Quant aux prix à la location, « j’estime qu’on est sur un marché stagnant », ajoute-t-il. « Il n’y a pas de baisse des prix. Les propriétaires ne veulent pas faire baisser les prix du loyer, et les locataires sont atténués. Certains attendent toujours la baisse tandis que d’autres prennent aux prix actuels ».
Les clients veulent de l’espace
D’après M. Simoncelli, « la demande des clients est désormais très sensible à la surface des pièces ». Les agences, promoteurs et investisseurs doivent donc s’adapter à l’évolution des demandes et des envies. « Les deux principales demandes récurrentes lors de la recherche d’un appartement, sont des pièces spacieuses, ou une chambre en plus ».
« Pour l’extérieur, les gens recherchent de plus en plus des résidences ou des immeubles mieux présentés pour la vie en communauté. En revanche, nous n’avons pas eu une demande exagérée sur les périphéries de la ville. »

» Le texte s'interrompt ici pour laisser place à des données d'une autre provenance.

(* ===== verification/Scenario.v ===== *)
(** * A concrete chain

    One block with every kind of message, run through the definitions with the
    instances of [Bitcoin.Runnable], and the theorems of the library applied
    to it. Slot 1 is active with a treasury of 1000 and a pending bundle that
    has enough votes; slot 3 has a proposal one vote short of activation. The
    block votes for the bundle, activates slot 3, proposes a sidechain and a
    bundle, pays out the first bundle, deposits into slot 1 and carries an
    accepted BMM request. *)

From Stdlib Require Import Strings.Byte.
From stdpp Require Import base numbers list gmap.
From S2P Require Import Prelude OrderMap Bitcoin Types Messages M6 Dbs BlockHashes Treasury Diff Reversible Handlers HandlerProofs HandlerSpecs ConnectBlock ConnectProofs Reorg BlockRules TreasurySafety HashOrder Enforcer EnforcerProofs.
Import Runnable.
Open Scope Z_scope.

(** ** The chain *)

Definition slot : SidechainNumber := x01.
Definition params : NetworkParams := network_params_new ForkBitcoin Regtest None.
Definition handler : BlockHandler := block_handler_new Regtest params.
Definition genesis : Header := mkHeader 1 all_zeros all_zeros 0 1 0.

Definition value_or {E A} (d : A) (r : Res E A) : A := match r with Ok a => a | _ => d end.

Lemma value_or_Ok {E A} (d : A) (r : Res E A) : is_ok r = true -> r = Ok (value_or d r).
Proof. by destruct r. Qed.

(** *** Transactions *)

Definition txid0 : Txid := replicate 32 xaa.
Definition ctip0 : Ctip := mkCtip (mkOutPoint txid0 0) 1000.
Definition treasury_out (v : Amount) : TxOut := mkTxOut v (op_drivechain_script NOP5 slot).
Definition commitment : BmmCommitment := replicate 32 x77.

Definition m6_tx : Transaction :=
  mkTransaction 2 0 [txin_of (ctip_outpoint ctip0)] [treasury_out 400; mkTxOut 500 [x51]].
Definition bundle_id : M6id := (value_or ([], x00) (compute_m6id NOP5 m6_tx 1000)).1.
Definition deposit_tx : Transaction :=
  mkTransaction 2 0 [txin_of (mkOutPoint (compute_txid m6_tx) 0); txin_of (mkOutPoint txid0 7)]
    [treasury_out 650; mkTxOut 0 (new_op_return [x61])].
Definition m8_tx : Transaction :=
  mkTransaction 2 0 [txin_of (mkOutPoint txid0 8)]
    [mkTxOut 0 (value_or [] (m8_script_pubkey slot commitment (block_hash genesis)))].

Definition new_description : SidechainDescription := [x64; x65].
Definition proposal3 : SidechainProposal := mkSidechainProposal x03 [x66].
Definition sidechain3 : Sidechain := mkSidechain proposal3 (mkStatus 5 0 None).

Definition message_out (m : CoinbaseMessage) : TxOut := mkTxOut 0 (value_or [] (coinbase_message_script m)).
Definition coinbase_tx : Transaction :=
  mkTransaction 1 0 []
    (message_out <$> [CM_M4 (OneByte [x00]); CM_M1 (mkM1 x02 new_description);
                      CM_M2 (mkM2 x03 (sha256d [x66])); CM_M3 (mkM3 slot (replicate 32 x55));
                      CM_M7 (mkM7 slot commitment)]).

Definition block1 : Block :=
  mkBlock (mkHeader 1 (block_hash genesis) all_zeros 1 1 1) [coinbase_tx; m6_tx; deposit_tx; m8_tx].

(** *** Tables *)

Definition sidechain1 : Sidechain := mkSidechain (mkSidechainProposal slot []) (mkStatus 6 0 (Some 6)).
Definition pending1 : PendingM6ids := [(bundle_id, mkPending 6 1); (replicate 32 x99, mkPending 2 1)].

M. Rziq a de son côté remarqué le contraire. Ses clients optent de plus en plus pour des maisons ou des résidences à Bouskoura ou à Dar Bouazza. « Les clients veulent d’abord essayer si cela leur convient, avec une location de 6 mois, avant d’acquérir ». Ces nouveaux besoins s’expliquent par le fait que les familles, notamment les enfants, ont beaucoup souffert durant la période de confinement, enfermés chez eux, sans espaces pour se dépenser.
En somme, M. Simoncelli reste optimiste pour l’avenir. « Ce qu’on a vécu est tel qu’on ne peut pas imaginer vivre pire. Je suis optimiste parce que depuis une dizaine de jours il y a un retour des clients et des commandes, et le téléphone de l’agence sonne à nouveau. Je pense qu’on a intérêt à reprendre le contrôle de la situation et à reprendre le boulot ».